Gwatemala: Do 31 wzrosła liczba ofiar pożaru w domu dziecka
Tragedia, w jaką przerodził się w środę protest wychowanek gwatemalskiego domu opieki dla nieletnich ofiar przemocy domowej przeciwko nadużyciom seksualnym ze strony personelu, pochłonęła już 31 ofiar śmiertelnych. 27 ciężko poparzonych dziewcząt walczy o życie.

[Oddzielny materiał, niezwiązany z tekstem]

(** [json.NewEncoder(w).Encode(v)] with its error dropped: the encoding
    is written in one piece, or nothing is when the value is refused. *)
Definition Encode (encodes : vault.Transaction -> bool) (w : ResponseWriter) (v : json.Value)
    : ResponseWriter :=
  if json.supported encodes v then Write w (Encoded v) else w.

(** What the client gets: the status (200 when the handler sent none) and
    the headers that went with it. *)
Definition status (w : ResponseWriter) : Z :=
  match sent w with
  | Some (code, _) => code
  | None => StatusOK
  end.

Definition sentHeader (w : ResponseWriter) : gmap string string :=
  match sent w with
  | Some (_, h) => h
  | None => header w
  end.

End http.

(** ** The page and API handlers of [handlers/bookkeeping.go] *)

Module pages.
Import vault handlers deps http.

Section Handlers.
Context {World Processor : Type}.
Variable v : Vault World Processor.
Variable gh : Site.
Variable p : os.Process.

Definition transactionData (categorized : gmap TransactionType (list Transaction))
    : list (string * list Transaction) :=
  [("Payments", index categorized PaymentTransaction);
   ("Transfers", index categorized TransferTransaction);
   ("Fees", index categorized FeeTransaction)].

(** [fmt.Sprintf("%d", n)] *)
Definition itoa (n : Z) : string := DecimalString.NilZero.string_of_int (Z.to_int n).

(** [t.ExecuteTemplate(w, "base", data)]: the pieces are written as the
    template produces them. *)
Definition ExecuteTemplate (t : PageTemplate) (w : ResponseWriter) (name : string)
    (data : PageData) : ResponseWriter * option string :=
  let '(pieces, err) := t name data in
  (fold_left (fun w piece => Write w (Text piece)) pieces w, err).

(** Each handler gives the writer, the world and the lines logged. *)
Definition BookkeepingHandler (r : Request) (world : World) (w : ResponseWriter)
    : ResponseWriter * World * list string :=
  if negb (String.eqb (Method r) MethodGet) then
    (Error w "Method not allowed" StatusMethodNotAllowed, world, [])
  else
    match loadPage gh "/templates/bookkeeping.html" with
    | inr _ => (Error w "Failed to load template" StatusInternalServerError, world, [])
    | inl t =>
        let vaultDir := getEnvOrDefault p "VAULT_DIR" "vault" in
        let ledgerDir := getEnvOrDefault p "LEDGER_DIR" "ledger" in
        match NewTransactionProcessor v vaultDir ledgerDir world with
        | (inr _, world) =>
            (Error w "Failed to initialize transaction processor" StatusInternalServerError,
             world, [])
        | (inl processor, world) =>
            match ReadCSVFiles v processor world with
            | (inr _, world) =>
                (Error w "Failed to read transaction files" StatusInternalServerError, world, [])
            | (inl transactions, world) =>
                let categorized := Categorize v processor transactions in
                let '(summary, log) := calculateSummaryLog transactions in
                let data :=
                  {| Transactions := transactionData categorized;
                     Summary := summary;
                     Year := itoa (thisYear gh);
                     google_analytics_key := analyticsKey gh |} in
                match ExecuteTemplate t w "base" data with
                | (w, Some err) => (Error w err StatusInternalServerError, world, log)
                | (w, None) => (w, world, log)
                end
            end
        end
    end.

Definition BookkeepingAPIHandler (r : Request) (world : World) (w : ResponseWriter)
    : ResponseWriter * World * list string :=
  if negb (String.eqb (Method r) MethodGet) then
    (Error w "Method not allowed" StatusMethodNotAllowed, world, [])
  else
    let w := HeaderSet w "Content-Type" "application/json" in
    let vaultDir := getEnvOrDefault p "VAULT_DIR" "vault" in
    let ledgerDir := getEnvOrDefault p "LEDGER_DIR" "ledger" in
    match NewTransactionProcessor v vaultDir ledgerDir world with
    | (inr err, world) =>
        (Encode (encodes v) (WriteHeader w StatusInternalServerError)
           (json.Strings [("error", "Failed to initialize transaction processor")]),
         world, ["Error initializing processor: " ++ err])
    | (inl processor, world) =>
        match ReadCSVFiles v processor world with
        | (inr err, world) =>
            (Encode (encodes v) (WriteHeader w StatusInternalServerError)
               (json.Strings [("error", "Failed to read transaction files")]),
             world, ["Error reading CSV files: " ++ err])
        | (inl transactions, world) =>
            let categorized := Categorize v processor transactions in
            let '(summary, log) := calculateSummaryLog transactions in
            (Encode (encodes v) w
               (json.Report (transactionData categorized) summary (len transactions)),
             world, log)
        end
    end.

Definition ProcessTransactionsHandler (r : Request) (world : World) (w : ResponseWriter)
    : ResponseWriter * World * list string :=
  if negb (String.eqb (Method r) MethodPost) then
    (Error w "Method not allowed" StatusMethodNotAllowed, world, [])
  else
    let w := HeaderSet w "Content-Type" "application/json" in
    let vaultDir := getEnvOrDefault p "VAULT_DIR" "vault" in
    let ledgerDir := getEnvOrDefault p "LEDGER_DIR" "ledger" in
    match Run v vaultDir ledgerDir world with
    | (Some err, world) =>
        (Encode (encodes v) (WriteHeader w StatusInternalServerError)
           (json.Strings [("status", "error"); ("message", "Failed to process transactions")]),
         world, ["Error processing transactions: " ++ err])
    | (None, world) =>
        (Encode (encodes v) w
           (json.Strings [("status", "success");
                          ("message", "Transactions processed successfully")]),
         world, [])
    end.

End Handlers.

End pages.

(** ** The page and API handlers of the second variant *)

Module part_000_pages.
Import vault handlers deps http.

Section Handlers.
Context {World Processor : Type}.
Variable v : Vault World Processor.
Variable gh : Site.
Variable p : os.Process.

(** [renderError]: the status 500 and a page with the message and the
    error as they are. *)
Definition renderError (w : ResponseWriter) (message err : string) : ResponseWriter :=
  let w := WriteHeader w StatusInternalServerError in
  Write w (Text ("<html><body><h1>Error</h1><p>" ++ message ++ ": " ++ err
                 ++ "</p></body></html>")).

Definition BookkeepingHandler (r : Request) (world : World) (w : ResponseWriter)
    : ResponseWriter * World :=
  if negb (String.eqb (Method r) MethodGet) then
    (Error w "Method not allowed" StatusMethodNotAllowed, world)
  else
    match loadPage gh "/templates/bookkeeping.html" with
    | inr err =>
        (Error w ("Failed to load template: " ++ err) StatusInternalServerError, world)
    | inl t =>
        let vaultDir := part_000.getEnvOrDefault p "VAULT_DIR" "vault" in
        let ledgerDir := part_000.getEnvOrDefault p "LEDGER_DIR" "ledger" in
        match NewTransactionProcessor v vaultDir ledgerDir world with
        | (inr err, world) =>
            (renderError w "Failed to initialize transaction processor" err, world)
        | (inl processor, world) =>
            match ReadCSVFiles v processor world with
            | (inr err, world) => (renderError w "Failed to read transaction files" err, world)
            | (inl transactions, world) =>
                let categorized := Categorize v processor transactions in
                let summary := part_000.calculateSummary transactions in
                let data :=
                  {| Transactions := pages.transactionData categorized;
                     Summary := summary;
                     Year := "2026";
                     google_analytics_key := analyticsKey gh |} in
                match pages.ExecuteTemplate t w "base" data with
                | (w, Some err) => (Error w err StatusInternalServerError, world)
                | (w, None) => (w, world)
                end
            end
        end
    end.

Definition BookkeepingAPIHandler (r : Request) (world : World) (w : ResponseWriter)
    : ResponseWriter * World :=
  if negb (String.eqb (Method r) MethodGet) then
    (Error w "Method not allowed" StatusMethodNotAllowed, world)
  else
    let vaultDir := part_000.getEnvOrDefault p "VAULT_DIR" "vault" in
    let ledgerDir := part_000.getEnvOrDefault p "LEDGER_DIR" "ledger" in
    match NewTransactionProcessor v vaultDir ledgerDir world with
    | (inr err, world) =>
        (Encode (encodes v) (WriteHeader w StatusInternalServerError)
           (json.Strings [("error", err)]), world)
    | (inl processor, world) =>
        match ReadCSVFiles v processor world with
        | (inr err, world) =>
            (Encode (encodes v) (WriteHeader w StatusInternalServerError)
               (json.Strings [("error", err)]), world)
        | (inl transactions, world) =>
            let categorized := Categorize v processor transactions in
            let summary := part_000.calculateSummary transactions in
            let w := HeaderSet w "Content-Type" "application/json" in
            (Encode (encodes v) w
               (json.Report (pages.transactionData categorized) summary (len transactions)),
             world)
        end
    end.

Według wstępnych ustaleń policji pożar wywołały same nastolatki, wychowanki zakładu. W środę, w Międzynarodowym Dniu Kobiet, podpaliły pościel, aby zaprotestować w ten sposób przeciwko nadużyciom seksualnym, „handlowi żywym towarem”, jak to określił gwatemalski dziennik „Prensa Libre” i przemocy stosowanej wobec nich przez personel zakładu wychowawczego.
Próby opanowania ognia za pomocą gaśnic nie dały rezultatu. Z pożaru wyniesiono 41 poszkodowanych dziewcząt, ale dziewięć z nich zmarło, zanim zdołano je przewieźć do szpitala Świętego Jana Bożego w stolicy Gwatemali.
Według miejscowych mediów stosowanie w zakładzie wobec wychowanków brutalnych metod „tresury wojskowej”, m.in. zmuszanie do biegu w strumieniach zimnej wody z węży strażackich, doprowadziło w lipcu 2015 roku do ucieczki 233 pensjonariuszy.